Bioinformatics analysis of core differentially expressed genes in hepatitis B virus-related hepatocellular carcinoma

Abstract

To identify the core genes associated with the development and progression of hepatitis B virus (HBV)-related hepatocellular carcinoma (HCC), so as to provide insights into the elucidation of pathogenesis of HBV-related HCC. GSE55092 and GSE121248 datasets were downloaded from the Gene Expression Omnibus (GEO) database. The differentially expressed genes (DEGs) between HCC and peri-cancer tissues were screened using the R package, and the volcano map of DEGs were plotted. The DEGs were subjected to Gene Ontology (GO) and Kyoto Encyclopedia of Genes and Genomes (KEGG) enrichment analyses, and a protein-protein interaction (PPI) network was created. The hub DEGs were screened using Molecular Complex Detection (MCODE) and cytoHubba plugins in the open-access platform Cytoscape 3.9.0. Then, the screened hub DEGs were validated for differential expression and survival analysis using clinical sample data captured from the UALCAN and Kaplan Meier-plotter databases.
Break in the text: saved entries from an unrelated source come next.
(** Loading is exact.  On records that carry their hashes,
    [load_from_tier1_wal] succeeds precisely when every content hash is that
    of the fact, every previous hash is the chain hash before it and every
    chain hash is the step; the auditor it leaves has the chain hash of the
    facts as its last hash, an entry for each fact, and passes its own
    verification, also against the facts. *)
Lemma load_tier1_exact {N A} `{SerdeNumber N, SerdeText N, Blake3, Ed25519}
    (a : Auditor A) (records : list WalRecord) :
  forallb hashed records = true ->
  let '(a', r) := load_tier1 (N := N) a (Ok records) in
  (r = Ok tt <-> chained (N := N) "genesis" records) /\
  (r = Ok tt ->
   compute_chain_hash (N := N) (map rec_fact records) = Ok (audit_last_hash a') /\
   Forall2 (entry_of (N := N)) (ch_entries (chain a')) records /\
   verify a' = true /\ verify_deep (N := N) a' (map rec_fact records) = Ok tt).
Proof.
  intros Hh. pose proof (load_tier1_spec a records Hh) as Hs.
  destruct (load_tier1 a (Ok records)) as [a' [[]|err]].
  - destruct Hs as (Hc & Hq & Hv & Hf & _). split; [done|]. intros _. split_and!; [done..|by apply loaded_deep].
  - by split.
Qed.

(** * The log on disk *)

Section Stored.
Context {N S : Type} `{SerdeNumberLaws N, SerdeText N, Blake3, FactWalStoreLaws S}.
Lemma read_back_hash f : wf_fact f = true -> fact_hash (N := N) (read_back f) = fact_hash f.
Proof.
  intros Hf. unfold fact_hash, fact_text.
  rewrite <- (norm_fact_same_json f Hf), <- (norm_fact_same_json (read_back f) (read_back_wf f Hf)).
  by rewrite read_back_norm.
Qed.
Lemma recorded_chained p h rs q :
  recorded (N := N) (S := S) p h rs q -> Forall (fun vf => wf_fact (snd vf) = true) h ->
  chained (N := N) p rs /\ chain_from (N := N) p (map rec_fact rs) = Ok q.
Proof.
  induction 1 as [|h rs q v f c Hr IH Hf]; intros Hwf; [done|].
  apply Forall_app in Hwf as [Hwf Hwf1]. inv Hwf1 as [|? ? Hwf1' _]. cbn in Hwf1'. destruct (IH Hwf) as [Hc Hq].
  rewrite <- (read_back_hash f Hwf1') in Hf. split.
  - eapply chained_snoc; [done|done|]. by split_and!.
  - rewrite map_app, chain_from_app, Hq. cbn. by rewrite Hf.
Qed.
End Stored.

(** C13: the audit survives a restart.  A log with the file backend, created
    at a path without stale shards and used by any session, holds in its files
    all the facts it ever accepted, those compaction has dropped from memory
    included (the chain hash of these facts is the log's).  When each of them
    nests below the recursion limit of the parser, [load_from_tier1_wal] loads
    the log whatever the auditor held before: the last hash is that of the
    log, the entries are those of all these facts, and the chain verifies
    against them (up to the integer variant).  When one is deeper, which the
    log accepts, the load is an error. *)
Theorem load_restores_audit {N A} `{SerdeNumberLaws N, SerdeText N, !SerdeTextLaws N, Blake3, Ed25519}
    (fs : Files) (path : WalPath) (max : Z) (fsync : bool) (log : FactsLog (Files * WalWriter))
    (a : Auditor A) :
  (forall i, 0 < i -> fs !! path_string (build_rotated_path path i) = None) ->
  rtc (session_step (N := N)) (with_wal_options fs path max fsync) log ->
  exists fs' w' a' r dropped, wal (inner log) = Some (fs', w') /\
    load_from_tier1_wal (N := N) a fs' path = Some (a', r) /\
    (compacted_snapshot (inner log) = None -> dropped = []) /\
    compute_chain_hash (N := N) (dropped ++ log_history log) = Ok (log_last_hash log) /\
    if forallb (readable_fact (N := N)) (dropped ++ log_history log) then
      r = Ok tt /\
      audit_last_hash a' = log_last_hash log /\
      map ae_fact_id (ch_entries (chain a')) = map fact_id (dropped ++ log_history log) /\
      verify a' = true /\
      verify_deep (N := N) a' (map norm_fact (dropped ++ log_history log)) = Ok tt
    else exists err, r = Err err.
Proof.
  intros Hfresh Hsteps. pose (laws := file_store_laws path).
  assert (holds (FactWalStoreLaws := laws) (create_with_options fs path max fsync) []) as Hs0.
  { exists [[]]. split_and!; [by apply stored_create|done|done]. }
  destruct (session_inv (H3 := laws) _ _ _ _ Hs0 Hsteps) as (dropped & rs & Hi & Hw & _).
  destruct (log_records (H3 := laws) _ _ _ Hi) as (Hfacts & Hwf & Hd & Hc).
  pose proof (inv_store _ _ _ Hi) as Hst. destruct (wal (inner log)) as [[fs' w']|]; [|done].
  destruct (files_hold_read _ _ _ _ Hst Hfacts Hwf) as (r & Hread & Hr). cbn [fst] in Hread.
  unfold load_from_tier1_wal. destruct (forallb (readable_fact (N := N)) _) eqn:Hall.
  2: { destruct Hr as [err ->]. exists fs', w'. rewrite Hread. eexists _, _, (map snd dropped). split_and!; [done..|].
    rewrite Hall. by eexists. }
  subst r. destruct (recorded_chained (H4 := laws) _ _ _ _ (inv_recorded _ _ _ Hi) (inv_wf _ _ _ Hi)) as [Hch Hq].
  pose proof (load_tier1_spec a rs (chained_hashed _ _ Hch)) as Hl.
  destruct (load_tier1 a (Ok rs)) as [a' [[]|err]] eqn:Hload; [|done].
  destruct Hl as (_ & Hhash & Hv & Hf & _).
  exists fs', w', a', (Ok tt), (map snd dropped). rewrite Hread, Hall. split_and!; [done|by f_equal|done..| | |done|].
  - rewrite compute_chain_hash_from, Hq in Hhash. by injection Hhash.
  - transitivity (map fact_id (map rec_fact rs)); [|rewrite Hfacts, map_map; apply map_ext; by intros []].
    clear -Hf. induction Hf as [|e r entries records (_ & Hid & _) _ IH]; [done|]. cbn. by rewrite Hid, IH.
  - change (map norm_fact) with (map (read_back (FactWalStoreLaws := laws))). rewrite <- Hfacts. by apply loaded_deep.
Qed.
A total of 1 148 and 686 DEGs were screened between HCC and peri-cancer tissues in GSE55092 and GSE121248 datasets, including 703 and 477 down-regulated genes and 445 and 209 up-regulated genes, respectively. A total of 557 common DEGs were screened between GSE55092 and GSE121248 datasets, including 384 down-regulated genes and 173 up-regulated genes. GO enrichment analysis showed that these DEGs were significantly enriched in biological processes of cell division, cell proliferation, redox process, immune response and proteolysis, cellular components of cell nucleus, cytoplasm, extracellular vesicle and endoplasmic reticulum membrane, and molecular functions of binding to calcium ion, protein kinase, DNA and heme. KEGG pathway analysis revealed that these DEGs were significantly enriched in pathways of cell cycle, oocyte meiosis, metabolic pathway, antibiotic biosynthesis and p53 signaling. PPI network analysis identified 10 DEGs, including CDK1, CCNB1, CCNA2, TOP2A, AURKA, CCNB2, KIF11, CDC20, KIF20A and BUB1B, and CDK1, KIF11 and KIF20A were found to be differentially expressed and correlate with poor prognosis among HBV-related HCC patients following clinical sample data validation. CDK1, KIF11 and KIF20A may play a critical role in the development and progression of HBV-related HCC, which may be potential diagnostic biomarkers and therapeutic targets of HBV-related HCC.